How can banks and merchants educate customers about employment and money mule scams?

  • Send communications to customers, letting them know about these scams.
  • Warn customers to refuse jobs that ask them to transfer money or provide their bank account information.

Phishing, pharming, vishing, and smishing

Phishing, pharming, vishing, and smishing scams are email, website, phone, and text messaging-based scams, respectively.

Regardless of the technology used, the basic premise is the same. A scammer tricks his victims into thinking he’s a legitimate source by using an established company’s logo, phrasing, and tone of voice. The victim then unknowingly provides access to their accounts.

Phishing

Phishing emails con victims into sharing passwords, usernames, account details, and other sensitive information.

Pharming

Pharming scams install malicious code on a computer, which then redirects users to fraudulent websites without their knowledge. The user thinks he is shopping on a known merchants site because it looks like the merchant’s legitimate site. Pharming scams have evolved to include fake apps on legitimate app downloading sites such as Apple Store and Google Play.

Vishing

Vishing attackers call victims in an attempt to get them to share personal information, such as a social security card number or a national insurance number. As countries issue stimulus checks and extend unemployment benefits, we expect a steep increase in vishing attacks.

Smishing

Scammers send links via text. When victims click on the link, they’re unknowingly redirected to a pharming site, which often resembles their bank’s website or a government site.

How can banks and merchants prevent phishing, pharming, vishing, and smishing scams?

  • Remind customers of safe online and telephone practices.
  • Implement a default rule to capture user patterns associated with these fraud scenarios, such as raising an alert if a sender makes transactions within 90s minutes that are above a defined threshold to distinct new recipients.

Credit card fraud

Hackers steal credit card account numbers, PINs, and security codes to make unauthorized purchases.

The global shift from cash to contactless payments for essential purchases such as groceries means we’ll see a marked increase in credit card fraud. Elderly consumers who might not be comfortable with online shopping are particularly vulnerable to this type of fraud.

How can banks and merchants help prevent credit card fraud?

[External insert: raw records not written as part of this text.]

(** What [prepare_problem_data] maintains for [all_operations]: every
    entry records its own index and stems from an order and an operation
    of that order's job. *)
Definition operations_inv (js : gmap string Job) (os : list Order)
    (st : list OpInfo * gmap nat (list Z)) : Prop :=
  ∀ k op, st.1 !! k = Some op →
    operation_id op = k ∧
    ∃ o job, o ∈ os ∧ js !! o_job_name o = Some job ∧
             order_id (op_task op) = o_order_id o ∧
             job_name (op_task op) = o_job_name o ∧
             (operation_idx (op_task op) < length (operations job))%nat.

(** The sample scheduler with its environment and its orders loaded,
    before [prepare_problem_data] runs. *)
Definition sample_loaded : Scheduler :=
  match load_user_orders sample_files with
  | Ok os =>
      set_orders
        (load_machine_environment init_scheduler (Raise ValueError) all_machine_ids) os
  | Raise _ => init_scheduler
  end.

(** ** The neighbourhood procedures of the search *)

(** [task.end_time >= makespan * ratio], where [makespan] is an [int] or
    [float('inf')] and [ratio] a literal such as [0.95]. *)
Definition finishes_late (ratio : Q) (makespan : Fitness) (t : ScheduledTask) : bool :=
  match makespan with
  | Fin m => Qle_bool (inject_Z m * ratio) (inject_Z (end_time t))
  | Inf => false
  end.

(** [for op_id, op_info in enumerate(self.all_operations)] with its
    [break]: the first index whose task has the identifier and the
    operation index of [t]. *)
Definition find_operation (ops : list OpInfo) (t : Task) : option nat :=
  fst <$> list_find (fun op => task_id (op_task op) = task_id t ∧
                               operation_idx (op_task op) = operation_idx t) ops.

(** The operations of the scheduled tasks that finish late, in schedule
    order; a task that matches no operation adds nothing. *)
Definition late_operations (s : Scheduler) (ratio : Q) (individual : Individual)
    : list nat :=
  omap (fun t => find_operation (all_operations s) (task t))
       (filter (fun t => finishes_late ratio (actual_makespan individual) t = true)
               (schedule individual)).

Definition _find_critical_operations (s : Scheduler) (individual : Individual)
    : list nat :=
  take 5 (late_operations s (95 # 100) individual).

Definition with_machine_assignment (individual : Individual) (ma : list Z) : Individual :=
  mkIndividual ma (operation_sequence individual) (fitness individual)
    (actual_makespan individual) (schedule individual).

Definition with_operation_sequence (individual : Individual) (seq : list Z)
    : Individual :=
  mkIndividual (machine_assignment individual) seq (fitness individual)
    (actual_makespan individual) (schedule individual).

(** [processing_times.get(machine_id, missing)] for the machine with index
    [machine_idx] and the operation [op_id]. *)
Definition machine_time (s : Scheduler) (op_id : Z) (missing : Z) (machine_idx : Z)
    : result Z :=
  machine_id ← py_index (machines s) machine_idx;
  op_info ← py_index (all_operations s) op_id;
  Ok (default missing (op_processing_times op_info !! machine_id)).

(** The loop [for machine_idx in available_machines] that keeps the first
    machine with the lowest processing time: [skip] tells the machines it
    passes over, and [min_time] starts at [float('inf')]. *)
Fixpoint best_machine_loop (s : Scheduler) (op_id : Z) (skip : Z → bool) (missing : Z)
    (available_machines : list Z) (best_machine : option Z) (min_time : Fitness)
    : result (option Z * Fitness) :=
  match available_machines with
  | [] => Ok (best_machine, min_time)
  | machine_idx :: rest =>
      if skip machine_idx
      then best_machine_loop s op_id skip missing rest best_machine min_time
      else
        proc_time ← machine_time s op_id missing machine_idx;
        if fit_ltb (Fin proc_time) min_time
        then best_machine_loop s op_id skip missing rest (Some machine_idx) (Fin proc_time)
        else best_machine_loop s op_id skip missing rest best_machine min_time
  end.

(** [for op_id in critical_ops[:3]] of
    [_critical_path_machine_reassignment_tabu]. *)
Fixpoint reassign_loop (s : Scheduler) (individual : Individual) (ops : list nat)
    : result (Individual * option string) :=
  match ops with
  | [] => Ok (individual, None)
  | op_id :: rest =>
      available_machines ← of_option KeyError (operation_to_machines s !! op_id);
      if bool_decide (1 < length available_machines)%nat then
        current_machine ← py_index (machine_assignment individual) (Z.of_nat op_id);
        '(best_machine, _) ←
          best_machine_loop s (Z.of_nat op_id)
            (fun machine_idx => bool_decide (machine_idx = current_machine)) 999
            available_machines None Inf;
        match best_machine with
        | Some best_machine =>
            machine_assignment ← py_setitem (machine_assignment individual) op_id
                                   best_machine;
            Ok (with_machine_assignment individual machine_assignment,
                Some ("reassign_op" +:+ pretty op_id +:+ "_from_m"
                      +:+ pretty current_machine +:+ "_to_m" +:+ pretty best_machine))
        | None => reassign_loop s individual rest
        end
      else reassign_loop s individual rest
  end.
(** The two sorts of [_load], in the order they run. *)
Definition ordered (fs : list Field) : list Field :=
  Py.sort primary_key true (Py.sort foreign_key true fs).

(** ** The renderers, as pure functions *)

Definition index_row (index : string) : string :=
  "| index | " +++ Py.replace "," ", " index +++ " | |" +++ Py.nl.

Definition unique_row (unique_constraint : string) : string :=
  "| unique | " +++ Py.replace "," ", " unique_constraint +++ " | |" +++ Py.nl.

Definition schema_head (self : ModelDescriptor) : string :=
  "## " +++ Django.db_table (_meta self) +++ Py.nl
  +++ _model_description self +++ Py.nl +++ Py.nl
  +++ "#### schema" +++ Py.nl
  +++ "| field_name | type | description |" +++ Py.nl +++ "|---|---|---|" +++ Py.nl.

Definition info_head : string :=
  Py.nl +++ Py.nl
  +++ "#### additional info" +++ Py.nl
  +++ "| type | value | description |" +++ Py.nl +++ "|---|---|---|" +++ Py.nl.

Definition markdown_text (self : ModelDescriptor) : string :=
  schema_head self
  +++ cat (map markdown_repr (_fields self))
  +++ info_head
  +++ cat (map index_row (_db_indexes self))
  +++ cat (map unique_row (_unique_constraints self)).

Definition is_key (f : Field) : bool := primary_key f || foreign_key f.

Definition separator : string := Py.tab +++ "--" +++ Py.nl.

Definition entity_head (self : ModelDescriptor) : string :=
  "entity " +++ Django.db_table (_meta self) +++ " {" +++ Py.nl.

(** The first loop of [plantuml_entity], from position [i] on. *)
Definition last_key_index (i : nat) (fields : list Field) (last : option nat) : option nat :=
  fold_left (fun last (p : nat * Field) =>
               let (i, f) := p in
               if primary_key f || foreign_key f then Some i else last)
    (combine (seq i (length fields)) fields) last.

(** The text added by the second loop, from position [i] on. *)
Fixpoint entity_body (last : option nat) (i : nat) (fields : list Field) : string :=
  match fields with
  | [] => ""
  | field :: rest =>
      plantuml_entity_repr field
      +++ (if option_nat_eqb (Some i) last then separator else "")
      +++ entity_body last (S i) rest
  end.

Definition plantuml_text (self : ModelDescriptor) : string :=
  entity_head self
  +++ entity_body (last_key_index 0 (_fields self) None) 0 (_fields self)
  +++ "}" +++ Py.nl.
(** X10: the requests of every session are, in this order, a prefix of the
    requests of the [try] block (the connection with the descriptor of the
    configuration, the context with the same launch options, the page, the
    interception rule when a block list is given, the default timeout, the
    three listeners, then the page steps) that starts with the connection
    request, followed by the teardown of the handles the session holds. *)
Theorem session_requests env svc cfg :
  exists rest,
    (CConnect (descriptor_of env cfg) :: rest) `prefix_of` try_steps env cfg
    /\ requests_of (snd (session env svc cfg))
       = (CConnect (descriptor_of env cfg) :: rest)
         ++ teardown_calls svc (this (snd (session env svc cfg))).
Proof.
  destruct (scrape_try_connects_first env svc cfg) as [rest Hrest].
  destruct (scrape_try_traces env svc cfg (boot (new_Scraper env cfg)) eq_refl)
    as (_ & l' & Hl & Hp & _).
  simpl in Hl. rewrite Hrest in Hl. subst l'.
  exists rest. split; [exact Hp|].
  rewrite session_machine, requests_extended, teardown_requests, Hrest.
  reflexivity.
Qed.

  • Pay attention to the timing of transactions along with transaction velocity across different merchants and locations and monitor the most used regions.
  • Card-present transactions should decrease while card-not-present (CNP) increases with the quarantine.
  • High-value transactions have a higher risk; look at the category of merchant (grocery, retailer) to help differentiate between a good customer and a fraudster.
  • Pay attention to the high value and frequency of transactions for particular BINs. High-speed transactions from the same BIN can indicate a BIN attack or a batch of cards that were compromised.

Identity theft

In identity theft, hackers steal personal information such as social security card numbers and state-issued identification cards and use that information for personal financial gain. There are numerous ways identity theft takes place, including data breaches, unsecure internet browsing, and credit card theft, to name a few.

How can banks and merchants help prevent identity theft?

  • Educate customers on safe identity behaviors such as never carrying social security cards in wallets and using the security features on mobile devices.

Key Takeaways

Fraud attacks will increase, while transactions decrease during social isolation. This means the cost of fraud will increase. We expect mass layoffs in global retail and service industries. Fraudsters will prey on fear; expect to see an increase in employment scams. Fraudsters will also use phishing, vishing, and smishing tactics to exploit victims and gain access to accounts. Banks and merchants should conduct large scale campaigns to educate customers on the likelihood of increased fraud attacks. They should also review rules and adjust sensitivity levels for specific types of fraud.